This is a follow up to my first Rural Landscapes post in January. Having this afternoon completed a 3hr drive up from the far south west of England, the simplicity of the journey and the striking landscape of the area never fails to fuel my desire to move back down there. The striking, rugged landscapes of Somerset, Devon and Cornwall is always instantly recognisable and has become synonymous with a lot of British-based period dramas and horror films.
The south west of England is most famous for the three moors – Exmoor (Somerset and Devon), Dartmoor (Devon) and Bodmin Moor (Cornwall). They are all pretty similar in terrain and flora. The picture above is of Bodmin Moor, in a valley as you come over a hill, approaching the town of Bodmin but it could be any of the three. Below is a shot I took on Dartmoor some years ago when I first moved to Exeter.

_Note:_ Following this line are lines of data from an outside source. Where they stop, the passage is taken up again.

(** * Potluck: formula evaluation, column assembly and the sort comparator

    A shallow embedding of the formula module ([evaluateFormula],
    [evaluateColumns] and the five functions of its [API] object) and of
    [compareColumnValues] from [SheetComponent.tsx], with the properties
    the specification states about them.

    Conventions of the embedding:
    - a computation that may throw returns an [Outcome];
    - a JavaScript [number] is an IEEE-754 binary64 value, [spec_float];
    - character offsets ([Span] components, document positions) are
      integers, [Z];
    - a value of TypeScript type [any] is an [Any]: a piece of data
      ([Value]) or a callable function. *)

From Stdlib Require Import ZArith List Ascii String Bool Lia.
From Stdlib Require Import Floats.SpecFloat.
From stdpp Require Import base option list strings pretty gmap.

Set Warnings "-register-all".

Local Open Scope string_scope.
Local Open Scope list_scope.
Local Open Scope Z_scope.

(** ** Outcomes: normal completion or a thrown exception *)

(** The exceptions the modelled code can raise.  [RangeError] carries
    the offending position, as the message of [Text.lineAt] does. *)
Inductive Exception : Type :=
  | TypeError
  | RangeError (pos : Z)
  | SyntaxError
  | ReferenceError (name : string).

Inductive Outcome (A : Type) : Type :=
  | Returns (a : A)
  | Throws (e : Exception).

Arguments Returns {A} a.
Arguments Throws {A} e.

Module OutcomeMonad.

Definition ret {A : Type} (a : A) : Outcome A := Returns a.

Definition bind {A B : Type} (c : Outcome A) (k : A -> Outcome B) : Outcome B :=
  match c with
  | Returns a => k a
  | Throws e => Throws e
  end.

End OutcomeMonad.

Notation "'let!' x ':=' c 'in' k" := (OutcomeMonad.bind c (fun x => k))
  (at level 10, x name, c at level 100, k at level 200).

(** ** JavaScript numbers *)

Module Number.

Definition number : Type := spec_float.

Definition prec : Z := 53.
Definition emax : Z := 1024.

(** The double nearest to an integer (how an integer literal or an
    integer offset is held). *)
Definition ofZ (z : Z) : number := binary_normalize prec emax z 0 false.

Definition zero : number := S754_zero false.
Definition one : number := Eval cbv in ofZ 1.
Definition minusOne : number := Eval cbv in ofZ (-1).

(** [-x] *)
Definition neg (x : number) : number := SFopp x.

(** [x - y] *)
Definition sub (x y : number) : number := SFsub prec emax x y.

(** [x === 0]: true for both zeros, false for NaN. *)
Definition isZero (x : number) : bool := SFeqb x zero.

(** [x > 0] and [x < 0] *)
Definition isPositive (x : number) : bool := SFltb zero x.
Definition isNegative (x : number) : bool := SFltb x zero.

End Number.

I love this type of landscape. In spring it is electric, bright and buzzing with insects. In summer you are dazzled by colours and smells and you can really get a sense of isolation and you don’t need to get too far away from the main roads either. Early Autumn is ablaze with autumn colours which is enhanced by the abundant heather (which makes a lovely honey!) late Autumn can feel imposing and close, leaves have gone, there is often a heavy mist – perfect for the Halloween atmosphere. Winter can be treacherous for traffic and barren to look at but it is not without its own intense beauty. The rain moves in sheets (sideways) and when it snows, it is spectacular.
Heather is a typical feature of heath and moorland and though it is seen all over the country, it always reminds me of my favourite part of the country so I come to associate heather particularly with Exmoor and Dartmoor. Exmoor is the only one of the three moors to run right up to the coast and the views from the High Moor across the Bristol Channel can be pretty spectacular at any time of the year. Many times I went up Porlock Hill (the eastern gateway to Exmoor) to sit and write overlooking Bossington Beach and feeling that sea air from one side and the scent of wild heather from the other side.

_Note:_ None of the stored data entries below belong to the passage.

(** With a depth of 1, 3 or 4 and fewer kernels than channels the image
    summary is asked for zero images and refused: [utils.kernels] raises
    [ValueError], and the variable it has created by then stays in the
    graph. *)
Theorem kernels_fewer_kernels_than_channels kh kw kd kn init st :
  existsb (String.eqb (scope_name (g_scope (default_graph st)) "kernels"))
          (map v_name (g_variables (default_graph st))) = false ->
  initializer_divides_by_zero init [kh; kw; kd; kn] = false ->
  kh < 2 ^ 31 -> kw < 2 ^ 31 ->
  kd = 1 \/ kd = 3 \/ kd = 4 ->
  kn < kd ->
  exists msg st',
    utils.kernels [Some kh; Some kw; Some kd; Some kn] "kernels" init st
    = Raise (ValueError msg) st'
    /\ g_variables (default_graph st')
       = g_variables (default_graph st)
         ++ [Var (scope_name (g_scope (default_graph st)) "kernels") [kh; kw; kd; kn] init true].
Proof.
  intros F XV _ _ Hd Hlt.
  destruct st as [[sc phs vs cols sums] out err fs cs].
  cbn [default_graph g_scope g_variables] in *.
  assert (E : utils.dim_in (Some kd) [1; 3; 4] = true)
    by (destruct Hd as [->|[->| ->]]; reflexivity).
  assert (Hn : kn < 2 ^ 53)
    by (apply (N.lt_trans _ _ _ Hlt), (dim_in_134_small _ E)).
  do 2 eexists.
  unfold utils.kernels, utils.weight, utils.log_histogram, tf_get_variable. plumb.
  rewrite F. cbn [known option_map]. rewrite XV. plumb. rewrite E.
  unfold py_int_truediv.
  rewrite (proj2 (N.eqb_neq kd 0) (dim_in_134_nonzero _ E)).
  rewrite (float_int_div_small _ _ Hn (dim_in_134_small _ E)).
  unfold tf_reshape. cbn [known option_map]. plumb.
  rewrite (create_op_ok _ (map Some [kn; kh; kw; kd])).
  2:{ cbn -[num_elements]. now rewrite num_elements_rotate, N.eqb_refl. }
  unfold tf_image_summary.
  rewrite (N.div_small kn kd Hlt). cbn [N.ltb N.compare]. plumb.
  split; reflexivity.
Qed.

The coastline of Somerset, Devon and Cornwall is also much admired and recognisable, often used as a “typical” British coastline. The horror film The Dark was set in Wales and features (aside from Maria Bello and Sean Bean) a number of Welsh actors… but it was filmed in Devon and, I think, particularly around The Valley of Rocks – another place I find inspiring and just a few miles west of Porlock.

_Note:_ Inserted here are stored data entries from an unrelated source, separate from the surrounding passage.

(* ===== verification/_CoqProject ===== *)
-Q . S2P
Prelude.v
PyValue.v
Digest.v
IsoText.v
Sqlite.v
TaskMachine.v
Snapshot.v
Identity.v
ReplayGuard.v
EnvelopeGuard.v
SqliteSnapshot.v
Capabilities.v
AgentJwt.v
Approval.v
Delegation.v
SqliteDelegation.v
AuditChain.v
SqliteAudit.v
CircuitBreaker.v
WsPool.v
RateLimit.v
SelfAuth.v
Routes.v
Registration.v
Metrics.v
Errors.v
LambdaCodec.v
Compression.v
Metering.v
SqliteMetering.v
JsonRpc.v
Handlers.v
Signing.v
Middleware.v
Challenge.v
ManifestCache.v
DelegationJwt.v
Webhook.v
RequestHandler.v
Discovery.v
Client.v
ClientFacts.v
WsClient.v
RequestMetrics.v
JsonRpcRoute.v
WsServer.v
Sla.v
OperatorApi.v
OAuth.v
TokenCaches.v
Server.v
McpServer.v
WebAuthn.v
SqliteSla.v
Market.v
Parts.v
Fields.v
Payloads.v
Entities.v
McpClient.v
OpenApiMapper.v
OpenApiHandler.v
OpenApiAdapter.v
ClientSetup.v
DnsSd.v
AutoRegistration.v
Harness.v
Compliance.v
RegistryPr.v
IssueText.v
IssueOps.v
Telemetry.v
LogTrace.v
A2h.v
Frameworks.v
System.v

These landscapes always put me in mind of big epic period pieces too. It is the Exmoor landscape that is the setting for Lorna Doone and now, there is an area near to the photograph above that has been renamed “Doone Valley” in honour of the celebrated “novel of Exmoor”. When you visit it is not difficult to see why. The high-rise heather covered hills, trees, lazy rivers and quaint period houses are inspiring in themselves but the fact that the valley is accessible by single track roads and sees very little traffic makes it easy to get away from busy trunk road linking Porlock to Lynmouth with the tourist towns of Ilfracombe farther west and Minehead to the east.
I dream of having a small cottage on one of the moors – a writer’s retreat where I can get away from everything and let the landscape inspire me. I think, as writers we need that sometimes.
So, what places inspire you? Which landscapes are you drawn to and what landscapes make you want to grab a pen and notepad?